1. John Moores and Rick Hosely of BMC fame proved the accepted wisdom that you can never sell software over the phone that cost more than $25,000 was nothing more than a shibboleth.

2. Microsoft proved showed CIO's that they can indeed be fired for only buying from IBM (and not innovating fast enough)

3. Linus Torvalds showed us that the wisdom of the 'Catherdral and the Bazaar' was not academic and that open source software can be more reliable and better supported than proprietary code.

4. Remember the thought that MSFT bundling its browser into the OS would kill the software industry and stifle innovation? In many ways, it accelerated the adoption of the content side of the internet and gave rise to Google's foray into the browser based OS world via Chrome.

5. After watching Hill Street Blues on my 18" monitor, streamed via Hulu, that tyranny of thought that the internet is the 'lean forward medium' and the TV is the lean back medium went up in smoke. Hasta la vista to Cablevision?...the thought just sends shivers down my spine.

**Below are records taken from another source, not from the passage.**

(* ===== verification/AvrUart.v ===== *)
(** * Serial port and clock of the AVR (src/test/mega103/srv/uart.c, timer0.c)

    The drivers of the ATmega103, on a model of its UART: one data register in each
    direction and a flag for each.  There is no FIFO, so every octet has an interrupt of
    its own.  The ring and the count of ticks are those of the PC, and [Uart.v] has the
    lemmas on them; the rest of timer0.c differs from timer.c in the load averages. *)

From stdpp Require Import base list gmap fin_maps strings.
From Stdlib Require Import ZArith Lia.
From S2P Require Import Prelude Uart.
Open Scope Z_scope.

Module AvrUart.

(** ** Registers *)

Definition UBRR : Z := 0x09.
Definition UCR : Z := 0x0a.
Definition USR : Z := 0x0b.
Definition UDR : Z := 0x0c.
Definition TXEN : Z := 3.
Definition RXEN : Z := 4.
Definition UDRIE : Z := 5.
Definition RXCIE : Z := 7.
Definition UDRE : Z := 5.
Definition RXC : Z := 7.
Definition BV (x : Z) : Z := Z.shiftl 1 x.

(** The octet that was received and not read, whether the transmitter takes an octet, the
    control register, the baud rate, the octets sent. *)
Record device := Device { rx : option Z; tx_ready : bool; ucr : Z; ubrr : Z; sent : list Z }.
#[export] Instance eta_device : Eta device := fun d => Device (rx d) (tx_ready d) (ucr d) (ubrr d) (sent d).

Definition in8 (reg : Z) (d : device) : Z * device :=
  if reg =? UDR then (default 0 (rx d), d <| rx := None |>)
  else if reg =? USR then
    (Z.lor (if bool_decide (is_Some (rx d)) then BV RXC else 0) (if tx_ready d then BV UDRE else 0), d)
  else if reg =? UCR then (ucr d, d)
  else if reg =? UBRR then (ubrr d, d)
  else (0, d).

Definition out8 (reg data : Z) (d : device) : device :=
  if reg =? UDR then d <| sent := sent d ++ [data] |> <| tx_ready := false |>
  else if reg =? UCR then d <| ucr := data |>
  else if reg =? UBRR then d <| ubrr := data |>
  else d.

(** An octet that arrives before the last one was read is lost. *)
Definition arrives (b : Z) (d : device) : device :=
  if Z.testbit (ucr d) RXEN then match rx d with Some _ => d | None => d <| rx := Some b |> end else d.

(** The two interrupts are raised as long as the flag and its enable bit are set. *)
Definition recv_raised (d : device) : bool := Z.testbit (ucr d) RXCIE && bool_decide (is_Some (rx d)).
Definition data_raised (d : device) : bool := Z.testbit (ucr d) UDRIE && tx_ready d.

(** ** The driver *)

Definition UART_RX_FIFO_DEPTH : Z := 16.

Record uart := Uart_ {
  dev : device;
  recv_fifo : list Z;
  recv_head : Z;
  recv_tail : Z;
  signalled : list Uart.signal  (* [isr_context_signal()] *) }.
#[export] Instance eta_uart : Eta uart := fun u => Uart_ (dev u) (recv_fifo u) (recv_head u) (recv_tail u) (signalled u).

Definition read8 (reg : Z) (u : uart) : Z * uart := let '(v, d) := in8 reg (dev u) in (v, u <| dev := d |>).
Definition write8 (reg data : Z) (u : uart) : uart := u <| dev := out8 reg data (dev u) |>.
Definition isr_context_signal (c : Uart.signal) (u : uart) : uart := u <| signalled := signalled u ++ [c] |>.

Definition uart_recv_isr (u : uart) : uart :=
  let '(data, u) := read8 UDR u in
  let u := u <| recv_fifo := <[Z.to_nat (recv_head u) := data]> (recv_fifo u) |> in
  let next := Z.land (recv_head u + 1) (UART_RX_FIFO_DEPTH - 1) in
  let u := if negb (next =? recv_tail u) then u <| recv_head := next |> else u in
  isr_context_signal Uart.recv_isr_ctx u.

(** The beginning of [uart_recv_intr_thread()]. *)
Definition recv_start (u : uart) : uart :=
  let '(v, u) := read8 UCR u in write8 UCR (Z.lor v (BV RXCIE)) u.

(** A pass of its inner loop up to the unlock: the octet for the client, or nothing when
    the thread waits. *)
Definition recv_take (u : uart) : option Z * uart :=
  if recv_tail u =? recv_head u then (None, u)
  else
    let ch := recv_fifo u !!! Z.to_nat (recv_tail u) in
    (Some ch, u <| recv_tail := Z.land (u8 (recv_tail u + 1)) (UART_RX_FIFO_DEPTH - 1) |>).

Definition uart_data_isr (u : uart) : uart :=
  let '(v, u) := read8 UCR u in
  let u := write8 UCR (u8 (Z.land v (Z.lnot (BV UDRIE)))) u in
  isr_context_signal Uart.data_isr_ctx u.
(* ===== verification/BbI2c.v ===== *)
(** * The bit-banged I2C bus

    bbi2c.c and avr/bbi2c.h of the ATmega103: transfers to and from a device on a bus of
    two wires that the driver moves one level at a time.  A wire that nobody pulls low is
    high; the driver pulls a wire by making its pin an output.

    The other end of the wires is [slave], the part of the I2C protocol that every device
    has: it recognises start and stop, collects and sends bits, and acknowledges.  What a
    device does with the bytes is a parameter, [I2cDevice].  The theorem says that the
    driver's transfers are transfers of bytes to the device, whatever the device. *)

From stdpp Require Import base list gmap fin_maps.
From Stdlib Require Import ZArith Lia.
From S2P Require Import Prelude.
Open Scope Z_scope.
#[local] Arguments Z.testbit : simpl never.
#[local] Arguments Z.pow : simpl never.

(** ** Devices *)

(** [d_call v]: the byte [v] after a start, an address and in bit 0 the direction; does
    the device answer?  [d_put v]: it is given [v]; does it take it?  [d_get]: the next
    byte it sends.  [d_stop]: the end of the transfer. *)
Class I2cDevice (D : Type) := {
  d_call : Z -> D -> bool * D;
  d_put : Z -> D -> bool * D;
  d_get : D -> Z * D;
  d_stop : D -> D
}.

Section bus.
Context {D : Type} `{I2cDevice D}.

(** [Receive a n v]: [n] bits of a byte have come, [v] so far; [a] if it is the address.
    [Acking ack rd]: the byte is acknowledged, or not; then the device sends if [rd].
    [Send v n]: it sends bit [7 - n] of [v].  [Acked b]: it has sent a byte and looks for
    the answer, [b] is the level it saw. *)
Inductive phase := Idle | Receive (a : bool) (n : nat) (v : Z) | Acking (ack rd : bool) | Send (v : Z) (n : nat) | Acked (b : bool).

Record slave := Slave { s_phase : phase; s_dev : D }.

(** Whether the device lets SDA go. *)
Definition releases (s : slave) : bool :=
  match s_phase s with
  | Acking ack _ => negb ack
  | Send v n => Z.testbit v (7 - Z.of_nat n)
  | _ => true
  end.

Definition byte_done (a : bool) (v : Z) (d : D) : slave :=
  if a then let '(ack, d) := d_call v d in Slave (Acking ack (Z.odd v)) d
  else let '(ack, d) := d_put v d in Slave (Acking ack false) d.

(** The clock has fallen after [n] bits. *)
Definition received (a : bool) (n : nat) (v : Z) (d : D) : slave :=
  if (n =? 8)%nat then byte_done a v d else Slave (Receive a n v) d.

Definition send_next_byte (d : D) : slave := let '(v, d) := d_get d in Slave (Send v 0) d.

Definition clock_rises (sda : bool) (s : slave) : slave :=
  match s_phase s with
  | Receive a n v => Slave (Receive a (S n) (2 * v + Z.b2z sda)) (s_dev s)
  | Acked _ => Slave (Acked sda) (s_dev s)
  | _ => s
  end.

Definition clock_falls (s : slave) : slave :=
  match s_phase s with
  | Idle => s
  | Receive a n v => received a n v (s_dev s)
  | Acking ack rd => if negb ack then Slave Idle (s_dev s) else if rd then send_next_byte (s_dev s) else Slave (Receive false 0 0) (s_dev s)
  | Send v n => if (n =? 7)%nat then Slave (Acked true) (s_dev s) else Slave (Send v (S n)) (s_dev s)
  | Acked b => if b then Slave Idle (s_dev s) else send_next_byte (s_dev s)
  end.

6. A non-technology example of tyranny against ideas (yes, I altered the title because it seems the tyranny we have to be sensitive to in recessionary times of is the tyranny towards the status quo, and against innovation), is that no one would spend $2 for a cup of coffee; when alternatives are available for 75 cents per cup. Regardless of your taste for Starbucks, you gotta love Howard Shultz

I have no doubt that we are holding fast to a number of ideas that are rapidly 'dying' or should have never been accepted in the first place. The companies that debunk them first, or most completely, should have great futures.